10: Fortuity


The Project 37 lab had the most perfect sphere in the world, unequalled in precision by any other sphere ever constructed, except the one that stood beside it. They were immaculate and incredibly similar, leaving the fact that they did exactly the opposite job.
They were marked init and fin.

"Sockets activated", declared Ruvan resisting his temptation to say "Vexatious Vixens" and raised his thumb to Sharon still one eye on Kensington. With efficient movements, Sharon took out the glass beaker marked Nanoarchium Equitans from the refrigerator.It was the smallest living thing which could withstand the temperatures of the teleportation.

After adding some routine chemicals to a drop of the liquid from the beaker, Sharon handed over the slide having the droplet to Edlie, who in the absense of Mine, performed his task of placing the droplet inside init. The magnetic levitation inside, never let the entered droplet ever touch the inside walls of the sphere.

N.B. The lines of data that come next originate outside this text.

Lemma lookup_keeps_barcodes w input self :
  barcode_dict (exec (get_class_id_by_name w input) self) = barcode_dict self.
Proof.
  unfold exec. rewrite get_class_id_by_name_eq. cbv zeta.
  destruct (classes_dict self !! _); [done|].
  destruct (supabase self); [|done].
  by destruct (select_classes _ _ _) as [|[|??]].
Qed.

Lemma process_lap_keeps w raw self k v :
  classes_dict self !! k = Some v ->
  classes_dict (exec (process_lap w raw) self) !! k = Some v
  ∧ barcode_dict (exec (process_lap w raw) self) = barcode_dict self.
Proof.
  intros Hk. unfold exec, process_lap.
  destruct (negb (truthy (strip raw))); [done|].
  destruct (processing self); [done|].
  destruct (bool_decide _); [done|].
  destruct (process_lap_body_spec w raw self)
    as (_ & _ & _ & Hcls & _ & _ & Hbar & _).
  unfold exec in Hcls, Hbar. rewrite Hcls, Hbar.
  split; [|done]. by apply lookup_keeps_entries.
Qed.

Lemma step_keeps w e self k v :
  classes_dict self !! k = Some v ->
  classes_dict (step w e self) !! k = Some v
  ∧ barcode_dict (step w e self) = barcode_dict self.
Proof.
  intros Hk. destruct e as [raw|raw| |]; cbn [step]; try done.
  - by apply process_lap_keeps.
  - unfold exec, check_and_process.
    destruct (processing self); [done|].
    destruct (bool_decide _); [done|].
    destruct (_ && _); [|done].
    by apply process_lap_keeps.
Qed.

Lemma run_keeps w evs self k v :
  classes_dict self !! k = Some v ->
  classes_dict (run w evs self) !! k = Some v
  ∧ barcode_dict (run w evs self) = barcode_dict self.
Proof.
  revert self. induction evs as [|e evs IH]; intros self Hk; [done|].
  unfold run in *. cbn [foldl].
  destruct (step_keeps w e self k v Hk) as [Hk' Hb'].
  destruct (IH _ Hk') as [Hk'' Hb'']. split; [done|]. congruence.
Qed.

(** C7: once [get_class_id_by_name] has found a name through the backend,
    the name is in [classes_dict]; from then on, whatever else the tracker
    does, looking the same input up again returns the same id and leaves
    the tracker untouched, so no remote call is made.  In general a name
    present in [classes_dict] is answered from it without a remote call. *)
Theorem remote_lookup_is_cached w self input cid :
  (classes_dict self !! canonical_name self input = None ->
   result (get_class_id_by_name w input) self = Some cid ->
   classes_dict (exec (get_class_id_by_name w input) self)
     !! canonical_name self input = Some cid
   ∧ ∀ evs,
       let later := run w evs (exec (get_class_id_by_name w input) self) in
       get_class_id_by_name w input later = (Some cid, later)
       ∧ (enters_processing later input ->
          ∀ name, Select name ∉ drop (length (remote_calls later))
                                  (remote_calls (exec (process_lap w input) later))))
  ∧ (classes_dict self !! canonical_name self input = Some cid ->
     get_class_id_by_name w input self = (Some cid, self)).
Proof.
  unfold canonical_name.
  assert (∀ s, barcode_dict s = barcode_dict self ->
               classes_dict s !! barcode_or_literal self (strip input) = Some cid ->
               get_class_id_by_name w input s = (Some cid, s)) as Hhit.
  { intros s Hbar Hs. rewrite get_class_id_by_name_eq. cbv zeta.
    unfold barcode_or_literal in *. by rewrite Hbar, Hs. }
  split; [|by apply Hhit].
  intros Hmiss Hres.
  assert (classes_dict (exec (get_class_id_by_name w input) self)
            !! barcode_or_literal self (strip input) = Some cid) as Hcached.
  { revert Hres. unfold exec, result. rewrite get_class_id_by_name_eq.
    cbv zeta. rewrite Hmiss.
    destruct (supabase self); [|done].
    destruct (select_classes _ _ _) as [|[|c ?]]; sim; try done.
    intros [= ->]. apply lookup_insert_eq. }
  split; [exact Hcached|].
  intros evs. destruct (run_keeps w evs _ _ _ Hcached) as [Hk Hb].
  set (later := run w evs _) in *.
  assert (get_class_id_by_name w input later = (Some cid, later)) as Hlater.
  { apply Hhit; [|exact Hk]. by rewrite Hb, lookup_keeps_barcodes. }
  split; [exact Hlater|].
  intros Hin name. rewrite process_lap_exec by done.
  destruct (process_lap_body_spec w input later) as (_ & Hcalls & _).
  rewrite Hcalls.
  replace (exec (get_class_id_by_name w input) later) with later
    by (unfold exec; by rewrite Hlater).
  rewrite drop_app_length.
  destruct (_ && _); [|apply not_elem_of_nil].
  rewrite list_elem_of_singleton. discriminate.
Qed.

(** ** The re-entrancy guard *)

Lemma process_lap_marks_busy w self raw :
  enters_processing self raw ->
  processing (exec (process_lap w raw) self) = true
  ∧ last_processed_text (exec (process_lap w raw) self) = strip raw.
Proof.
  intros Hin. rewrite process_lap_exec by done.
  by destruct (process_lap_body_spec w raw self)
    as (_ & _ & _ & _ & Hp & Hl & _).
Qed.

(** C8: once [process_lap] has taken a submission, the flag is set and the
    marker holds its text; until the restore thread runs, every submission
    is ignored (the tracker does not change, so nothing is logged), and
    between the two assignments of [restore_main] a submission of the same
    text is still ignored.  When [restore_main] has finished, the flag is
    reset and the marker is empty, and the same text is processed again:
    it passes the guards, sets the flag and the marker anew and logs its
    row, unless the append raises. *)
Theorem same_text_ignored_until_restore w self raw :
  enters_processing self raw ->
  (processing (exec (process_lap w raw) self) = true
   ∧ last_processed_text (exec (process_lap w raw) self) = strip raw)
  ∧ (∀ evs, Forall (fun e => is_submission e = true) evs ->
       run w evs (exec (process_lap w raw) self) = exec (process_lap w raw) self)
  ∧ (∀ raw', strip raw' = strip raw ->
       step w (Return_key raw') (restore_main_345 (exec (process_lap w raw) self))
         = restore_main_345 (exec (process_lap w raw) self)
       ∧ step w (Text_change raw') (restore_main_345 (exec (process_lap w raw) self))
         = restore_main_345 (exec (process_lap w raw) self))
  ∧ processing (restore_main (exec (process_lap w raw) self)) = false
  ∧ last_processed_text (restore_main (exec (process_lap w raw) self)) = []
  ∧ enters_processing (restore_main (exec (process_lap w raw) self)) raw
  ∧ processing (exec (process_lap w raw)
                  (restore_main (exec (process_lap w raw) self))) = true
  ∧ last_processed_text (exec (process_lap w raw)
                           (restore_main (exec (process_lap w raw) self)))
    = strip raw
  ∧ ∃ r, logs_row w (restore_main (exec (process_lap w raw) self)) raw r.
Proof.
  intros Hin.
  destruct (process_lap_marks_busy w self raw Hin) as [Hbusy Hmark].
  set (busy := exec (process_lap w raw) self) in *.
  assert (enters_processing (restore_main busy) raw) as Hagain.
  { destruct Hin as (Hne & _). by repeat split. }
  destruct (process_lap_marks_busy w (restore_main busy) raw Hagain)
    as [Hbusy' Hmark'].
  split; [done|].
  split; [|split; [|split; [|split; [|split; [|split; [|split]]]]]].
  - intros evs Hall. by apply busy_ignores_submissions.
  - intros raw' Heq. cbn [step]. unfold exec.
    destruct (guarded_ignored w (restore_main_345 busy) raw') as [-> ->]; [|done].
    right. by rewrite Heq.
  - reflexivity.
  - reflexivity.
  - exact Hagain.
  - exact Hbusy'.
  - exact Hmark'.
  - exists (lap_row w (restore_main busy) raw).
    by apply process_lap_logs_row.
Qed.

(** ** Barcode and class name *)

Lemma lstrip_strip (s : pystr) : lstrip (strip s) = strip s.
Proof.
  unfold strip. pose proof (lstrip_head s) as H.
  destruct (lstrip s) as [|c t]; [reflexivity|].
  rewrite (rstrip_cons_keep c t H). by apply lstrip_fixed.
Qed.

Lemma strip_fixed_ends (s : pystr) :
  strip s = s -> lstrip s = s ∧ rstrip s = s.
Proof.
  intros Hs. split.
  - rewrite <- Hs at 1. by rewrite lstrip_strip.
  - rewrite <- Hs at 1. unfold strip. by rewrite rstrip_idemp.
Qed.

Lemma lstrip_app_fixed (s x : pystr) :
  lstrip s = s -> s ≠ [] -> lstrip (s ++ x) = s ++ x.
Proof.
  intros Hs Hne. pose proof (lstrip_head s) as H. rewrite Hs in H.
  destruct s as [|c t]; [done|]. by apply lstrip_fixed.
Qed.

Lemma strip_between (b m c : pystr) :
  strip b = b -> b ≠ [] -> strip c = c -> c ≠ [] ->
  strip (b ++ m ++ c) = b ++ m ++ c.
Proof.
  intros Hb Hbne Hc Hcne.
  destruct (strip_fixed_ends b Hb) as [Hlb _].
  destruct (strip_fixed_ends c Hc) as [_ Hrc].
  unfold strip. rewrite (lstrip_app_fixed b _ Hlb Hbne).
  unfold rstrip in *. rewrite !rev_app_distr, <- !app_assoc.
  assert (lstrip (rev c) = rev c) as Hlc.
  { rewrite <- Hrc at 2. by rewrite rev_involutive. }
  rewrite lstrip_app_fixed; [| exact Hlc |].
  - by rewrite !rev_app_distr, !rev_involutive, <- !app_assoc.
  - intros Hnil. apply Hcne. by rewrite <- (rev_involutive c), Hnil.
Qed.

Suddenly, when Kid asserted "FIRE!", trying hard to appear curious, everything happened together.A twenty eight thousand computers, suddenly stopped working, without the users realizing what they did wrong. The big screen flashing numbers , which were the calculated variables of the bacterium, suddenly went bright and then absolute black. Then as fast as it died, it woke up to yell FIRE! back at Kid.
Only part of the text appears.